* Exercise aim: Restrict the output to the lines below starting at the one that contains "(** The registry" and ending at the one that contains "snd <$> list_find", and restate them word for word, both ends included.

..........

(* ===== verification/JourneyTemplate.v ===== *)
(** * Templates and shipped journeys
    (crates/ironauth-journey/src/template.rs and shipped.rs)

    Materialisation of a template invocation into a concrete journey, and the
    rule that decides which document an environment runs.  Decoding a predicate
    from JSON is derived code of [serde]: it is a parameter. *)

From S2P Require Import Prelude Walk Json JourneyArtifact JourneyEval JourneyChecks JourneySubflow.
From S2P Require Import JourneyCompose JourneyCompile.

Definition TEMPLATE_IDENTIFIER_FIRST_CONDITIONAL_MFA : string := "identifier_first_conditional_mfa".

Definition template_ids : list string := [TEMPLATE_IDENTIFIER_FIRST_CONDITIONAL_MFA].

(** [serde_json::from_value::<Predicate>]. *)
Class SerdePredicate `{SerdeNumber} := {
  predicate_from_value : Value → option Predicate
}.

Section Template.
Context `{SerdePointer} `{!SerdePredicate}.

Record TemplateInvocation : Type := {
  ti_template : string;
  ti_params : Value;
  ti_comment : option string
}.

Definition required_string (object : list (string * Value)) (name : string)
    : Result string JourneyError :=
  match map_get object name with
  | None => Err (MissingTemplateParam "/params" name)
  | Some (VString value) => Ok value
  | Some _ => Err (TemplateParamType ("/params/" +:+ name) name)
  end.

Definition optional_string (object : list (string * Value)) (name : string)
    : Result (option string) JourneyError :=
  match map_get object name with
  | None => Ok None
  | Some (VString value) => Ok (Some value)
  | Some _ => Err (TemplateParamType ("/params/" +:+ name) name)
  end.

Definition required_predicate (object : list (string * Value)) (name : string)
    : Result Predicate JourneyError :=
  match map_get object name with
  | None => Err (MissingTemplateParam "/params" name)
  | Some value =>
      match predicate_from_value value with
      | Some predicate => Ok predicate
      | None => Err (TemplateParamType ("/params/" +:+ name) name)
      end
  end.

Definition named_step (id : string) (kind : StepKind) (node_group comment : option string) : Step := {|
  step_id := id; step_kind := kind; step_node_group := node_group; step_subflow := None;
  step_decision := None; step_factor := None; step_comment := comment |}.

(** The body of the [identifier_first_conditional_mfa] template. *)
Definition conditional_mfa (journey_id : string) (condition : Predicate) (mfa_comment : string)
    : Journey := {|
  j_schema_version := JOURNEY_SCHEMA_VERSION;
  j_id := journey_id;
  j_engine_version := JOURNEY_ENGINE_VERSION;
  j_entry := "primary";
  j_comment := Some "Identifier first, then a second factor only when the condition holds.";
  j_steps :=
    [named_step "primary" IdentifierPassword (Some "password")
       (Some "The identifier and password first factor.");
     named_step "mfa" MfaChallenge (Some "totp") (Some "The conditional second factor.");
     named_step "done" Terminal None (Some "The session is minted here.")];
  j_transitions :=
    [{| tr_from := "primary"; tr_to := "mfa"; tr_guard := Some condition;
        tr_comment := Some mfa_comment |};
     {| tr_from := "primary"; tr_to := "done"; tr_guard := Some (PNot condition);
        tr_comment := Some "Complete directly when the condition does not hold." |};
     {| tr_from := "mfa"; tr_to := "done"; tr_guard := None; tr_comment := None |}];
  j_subflows := None;
  j_subflow_definitions := None |}.

Definition materialize_conditional_mfa (params : Value) : Result Journey JourneyError :=
  match as_object params with
  | None => Err (TemplateParamType "/params" "params")
  | Some object =>
      let? journey_id := required_string object "journey_id" in
      let? condition := required_predicate object "mfa_condition" in
      let? mfa_comment := optional_string object "mfa_comment" in
      Ok (conditional_mfa journey_id condition
            (default "Step up when the condition holds." mfa_comment))
  end.

Definition materialize (invocation : TemplateInvocation) : Result Journey JourneyError :=
  if bool_decide (ti_template invocation = TEMPLATE_IDENTIFIER_FIRST_CONDITIONAL_MFA) then
    materialize_conditional_mfa (ti_params invocation)
  else Err (UnknownTemplate "/template" (ti_template invocation)).

End Template.

(** ** Shipped journeys *)

Record ShippedJourney : Type := { sj_id : string; sj_document : string }.

Inductive DocumentResolution : Type :=
| Override (document : string)
| Shipped (document : string)
| Absent.

Definition resolved_document (r : DocumentResolution) : option string :=
  match r with Override doc | Shipped doc => Some doc | Absent => None end.

Definition is_override (r : DocumentResolution) : bool :=
  match r with Override _ => true | _ => false end.

Section Shipped.
(** The registry [SHIPPED]: the documents are files embedded at build time. *)
Variable SHIPPED : list ShippedJourney.

Definition shipped_journey (id : string) : option ShippedJourney :=
  snd <$> list_find (λ entry, sj_id entry = id) SHIPPED.

Definition resolve (id : string) (environment_document : option string) : DocumentResolution :=
  match environment_document with
  | Some document => Override document
  | None =>
      match shipped_journey id with
      | Some entry => Shipped (sj_document entry)
      | None => Absent
      end
  end.
End Shipped.

(** ** Theorems *)

Section TemplateTheorems.
Context `{SerdePointer} `{!SerdePredicate}.

Lemma materialize_inv invocation journey : materialize invocation = Ok journey →
  ∃ object value condition id comment,
    as_object (ti_params invocation) = Some object ∧
    map_get object "mfa_condition" = Some value ∧ predicate_from_value value = Some condition ∧
    journey = conditional_mfa id condition comment.
Proof.
  unfold materialize, materialize_conditional_mfa, required_predicate.
  case_bool_decide; [|done]. destruct (as_object _) as [object|]; [|done].
  destruct (required_string _ _); [|done].
  destruct (map_get object "mfa_condition") as [raw|] eqn:Hv; [|done].
  destruct (predicate_from_value raw) eqn:Hp; [|done].
  destruct (optional_string _ _); [|done]. intros [= <-]. eauto 10.
Qed.

(** Every check but the one on predicates passes on the template body. *)
Lemma conditional_mfa_errors id condition comment :
  validate_errors (conditional_mfa id condition comment) RESERVED_IDS_REJECTED BUILTIN_ONLY_REJECTED
    = [] ↔
  check_predicates (j_steps (conditional_mfa id condition comment))
    (j_transitions (conditional_mfa id condition comment)) "" = [].
Proof.
  unfold validate_errors. rewrite (surjective_pairing (collect_step_ids _ _)).
  rewrite !app_nil. split; [tauto|]. intros Hp. rewrite Hp.
  split_and!; try reflexivity; vm_compute; reflexivity.
Qed.

Lemma typecheck_shallower predicate : ∀ base depth,
  typecheck_at_depth predicate base (S depth) = [] → typecheck_at_depth predicate base depth = [].
Proof.
  induction predicate as [| | |ops IH|ops IH|operand IH| |] using predicate_ind';
    intros base depth Hty; pose proof (typecheck_depth _ _ _ Hty) as Hd;
    assert ((MAX_PREDICATE_DEPTH <? depth) = false) as Hd'
      by (rewrite Nat.ltb_ge in Hd |- *; lia);
    simpl in Hty |- *; rewrite Hd in Hty; rewrite Hd'; try done.
  - rewrite typecheck_operands, typecheck_operands_nil_iff in Hty |- *.
    rewrite Forall_lookup in IH. eauto.
  - rewrite typecheck_operands, typecheck_operands_nil_iff in Hty |- *.
    rewrite Forall_lookup in IH. eauto.
  - eauto.
Qed.

Lemma conditional_mfa_valid id condition comment :
  validate (conditional_mfa id condition comment) = Ok () ↔
  typecheck_predicate (PNot condition) "" = [].
Proof.
  unfold validate. rewrite validate_inner_ok, <-validate_errors_nil, conditional_mfa_errors,
    check_predicates_nil. unfold predicates_ok. simpl. split.
  - intros [Ht _]. apply (Ht _ (PNot condition) ltac:(right; left)). reflexivity.
  - intros Hty. split; [|set_solver]. intros t guard.
    rewrite !elem_of_cons, elem_of_nil. intros [->|[->|[->|[]]]]; simpl; [| |done].
    + intros [= <-]. apply (typecheck_base_irrelevant _ "/operand").
      by apply typecheck_shallower.
    + intros [= <-]. exact Hty.
Qed.

(** A materialised template is accepted by the validator
    exactly when the negation of its condition type-checks, and its compiled
    table then routes every first factor to exactly one place: the second factor
    when the condition holds, the terminal otherwise. *)
Theorem materialized_template_routes invocation journey :
  materialize invocation = Ok journey →
  ∃ object value condition,
    as_object (ti_params invocation) = Some object ∧
    map_get object "mfa_condition" = Some value ∧ predicate_from_value value = Some condition ∧
    (validate journey = Ok () ↔ typecheck_predicate (PNot condition) "" = []) ∧
    ∀ compiled ctx, compile journey = Returned (Ok compiled) →
      choose_edge compiled "primary" ctx = Some (if sem condition ctx then "mfa" else "done").
Proof.
  intros (object & value & condition & id & comment & Ho & Hv & Hp & ->)%materialize_inv.
  exists object, value, condition. split_and!; [done..|apply conditional_mfa_valid|].
  intros compiled ctx Hc. unfold choose_edge.
  rewrite choose_edge_first by (intros ??; by eapply compiled_guards_typecheck).
  assert (edges compiled "primary" =
    [{| edge_to := "mfa"; edge_guard := Some condition |};
     {| edge_to := "done"; edge_guard := Some (PNot condition) |}]) as ->.
  { unfold compile, compile_inner in Hc.
    destruct (compose_inner _ _) as [[flat|]| |] eqn:Hcomp; [|done..]. injection Hc as Hl.
    apply compose_inner_call_free in Hcomp; [|apply Forall_forall; by repeat constructor].
    rewrite (lowered_edges _ _ Hl), Hcomp. reflexivity. }
  rewrite !filter_cons. unfold edge_holds. simpl. by destruct (sem condition ctx).
Qed.

(** An environment's own document always wins, whatever the
    product ships: the resolution of an override does not depend on the shipped
    registry, and without one the first shipped journey of the id is used. *)
Theorem environment_document_wins shipped shipped' id document :
  resolve shipped id (Some document) = resolve shipped' id (Some document) ∧
  resolved_document (resolve shipped id (Some document)) = Some document ∧
  (is_override (resolve shipped id None) = false) ∧
  (resolved_document (resolve shipped id None) = None ↔ ∀ entry, entry ∈ shipped → sj_id entry ≠ id).
Proof.
  split_and!; try done; unfold resolve, shipped_journey.
  - by destruct (list_find _ _) as [[]|].
  - destruct (list_find _ _) as [[i entry]|] eqn:Hf; simpl.
    + apply list_find_Some in Hf as (Hi & Hid & _). split; [done|].
      intros Hno. destruct (Hno entry); [by eapply list_elem_of_lookup_2|done].
    + apply list_find_None in Hf. rewrite Forall_forall in Hf. naive_solver.
Qed.

End TemplateTheorems.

..........

* Finished exercise:
(** The registry [SHIPPED]: the documents are files embedded at build time. *)
Variable SHIPPED : list ShippedJourney.

Definition shipped_journey (id : string) : option ShippedJourney :=
  snd <$> list_find (λ entry, sj_id entry = id) SHIPPED.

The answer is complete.